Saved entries

(* ===== verification/StdMap.v ===== *)
(** * [std::map] with string keys

    An ordered map as the list of its entries in the order of iteration, which is that of the
    keys: the order of [std::string], by the values of the characters. *)
From Stdlib Require Import String.
From stdpp Require Import strings.
From S2P Require Import Prelude.
#[local] Open Scope Z_scope.

Abbreviation StdMap A := (list (string * A)).

Lemma ascii_compare_refl a : Ascii.compare a a = Eq.
Proof. unfold Ascii.compare. apply N.compare_refl. Qed.

Lemma string_compare_eq s t : String.compare s t = Eq <-> s = t.
Proof.
  split; [apply String.compare_eq_iff|]. intros <-.
  induction s as [|a s IH]; [done|]. cbn. by rewrite ascii_compare_refl.
Qed.

Section StdMap.
Context {A : Type}.
Implicit Types m : StdMap A.

(** [m[key] = value]. *)
Fixpoint map_assign (key : string) (value : A) m : StdMap A :=
  match m with
  | [] => [(key, value)]
  | (k, v) :: m' =>
    match String.compare key k with
    | Eq => (key, value) :: m'
    | Lt => (key, value) :: m
    | Gt => (k, v) :: map_assign key value m'
    end
  end.

(** [m.find(key)]. *)
Fixpoint map_find (key : string) m : option A :=
  match m with
  | [] => None
  | (k, v) :: m' => if bool_decide (key = k) then Some v else map_find key m'
  end.

(** [m.insert({key, value})]: a key that is there keeps its value. *)
Definition map_insert (key : string) (value : A) m : StdMap A :=
  match map_find key m with Some _ => m | None => map_assign key value m end.

(** The entries are in the order of the keys. *)
Definition key_lt (x y : string * A) : Prop := String.compare (fst x) (fst y) = Lt.
Definition map_ordered m : Prop := StronglySorted key_lt m.

Lemma map_find_assign key value m k :
  map_find k (map_assign key value m) = if bool_decide (k = key) then Some value else map_find k m.
Proof.
  induction m as [|[k' v] m IH]; [done|]. cbn [map_assign].
  destruct (String.compare key k') eqn:Hc; cbn [map_find].
  - apply string_compare_eq in Hc as <-. by case_bool_decide.
  - done.
  - rewrite IH. repeat case_bool_decide; try done. subst.
    assert (Hk : String.compare k' k' = Eq) by by apply string_compare_eq. congruence.
Qed.

Lemma map_find_insert key value m k :
  map_find k (map_insert key value m) =
    if bool_decide (k = key) then Some (default value (map_find key m)) else map_find k m.
Proof.
  unfold map_insert. destruct (map_find key m) as [v|] eqn:Hv.
  - case_bool_decide; [by subst|done].
  - rewrite map_find_assign. done.
Qed.

Lemma map_assign_Forall (Q : string * A -> Prop) key value m : Forall Q m -> Q (key, value) -> Forall Q (map_assign key value m).
Proof.
  intros Hm Hq. induction m as [|[k v] m IH]; cbn; [by constructor|].
  apply Forall_cons in Hm as [Hkv Hm]. destruct (String.compare key k); constructor; auto.
Qed.

Lemma map_insert_Forall (Q : string * A -> Prop) key value m : Forall Q m -> Q (key, value) -> Forall Q (map_insert key value m).
Proof. intros Hm Hq. unfold map_insert. destruct (map_find key m); [done|]. by apply map_assign_Forall. Qed.

Lemma map_find_elem m key value : map_find key m = Some value -> (key, value) ∈ m.
Proof.
  induction m as [|[k v] m IH]; cbn; [done|]. case_bool_decide; [|set_solver]. intros [= ->]. subst. set_solver.
Qed.
End StdMap.

(** ** The order of strings *)

Lemma ascii_compare_trans a b c :
  Ascii.compare a b = Lt -> Ascii.compare b c = Lt -> Ascii.compare a c = Lt.
Proof. unfold Ascii.compare. rewrite !N.compare_lt_iff. lia. Qed.

Lemma string_lt_trans s : forall t u, String.compare s t = Lt -> String.compare t u = Lt -> String.compare s u = Lt.
Proof.
  induction s as [|a s IH]; intros [|b t] [|c u]; cbn; try done.
  destruct (Ascii.compare a b) eqn:Hab; destruct (Ascii.compare b c) eqn:Hbc; try done.
  - apply Ascii.compare_eq_iff in Hab as ->, Hbc as ->.
    rewrite ascii_compare_refl. apply IH.
  - apply Ascii.compare_eq_iff in Hab as ->. by rewrite Hbc.
  - apply Ascii.compare_eq_iff in Hbc as ->. by rewrite Hab.
  - by rewrite (ascii_compare_trans _ _ _ Hab Hbc).
Qed.

Section Ordered.
Context {A : Type}.
Implicit Types m : StdMap A.

Lemma string_gt_lt s t : String.compare s t = Gt -> String.compare t s = Lt.
Proof. rewrite String.compare_antisym. by destruct (String.compare t s). Qed.

Lemma map_assign_keys key value m x : x ∈ map_assign key value m -> fst x = key \/ x ∈ m.
Proof.
  induction m as [|[k v] m IH]; cbn; [set_solver|].
  destruct (String.compare key k); set_solver.
Qed.

Lemma map_assign_ordered key value m : map_ordered m -> map_ordered (map_assign key value m).
Proof.
  induction 1 as [|[k v] m Hm IH Hk]; cbn; [repeat constructor|].
  destruct (String.compare key k) eqn:Hc.
  - apply string_compare_eq in Hc as <-. by constructor.
  - constructor; [by constructor|]. constructor; [done|].
    eapply Forall_impl; [exact Hk|]. intros x. unfold key_lt. cbn. by apply string_lt_trans.
  - constructor; [done|]. apply Forall_forall. intros x [Hx|Hx]%map_assign_keys.
    + unfold key_lt. cbn. rewrite Hx. by apply string_gt_lt.
    + by apply (proj1 (Forall_forall _ _) Hk).
Qed.

Lemma map_insert_ordered key value m : map_ordered m -> map_ordered (map_insert key value m).
Proof. unfold map_insert. destruct (map_find key m); [done|]. apply map_assign_ordered. Qed.
End Ordered.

- WHAT IS REQUIRED: Repeat the entries above verbatim, but only from the line that has "Fixpoint map_find (key" down to the line that has "match map_find key", inclusive.

- ANSWER TO THIS TASK:
Fixpoint map_find (key : string) m : option A :=
  match m with
  | [] => None
  | (k, v) :: m' => if bool_decide (key = k) then Some v else map_find key m'
  end.

(** [m.insert({key, value})]: a key that is there keeps its value. *)
Definition map_insert (key : string) (value : A) m : StdMap A :=
  match map_find key m with Some _ => m | None => map_assign key value m end.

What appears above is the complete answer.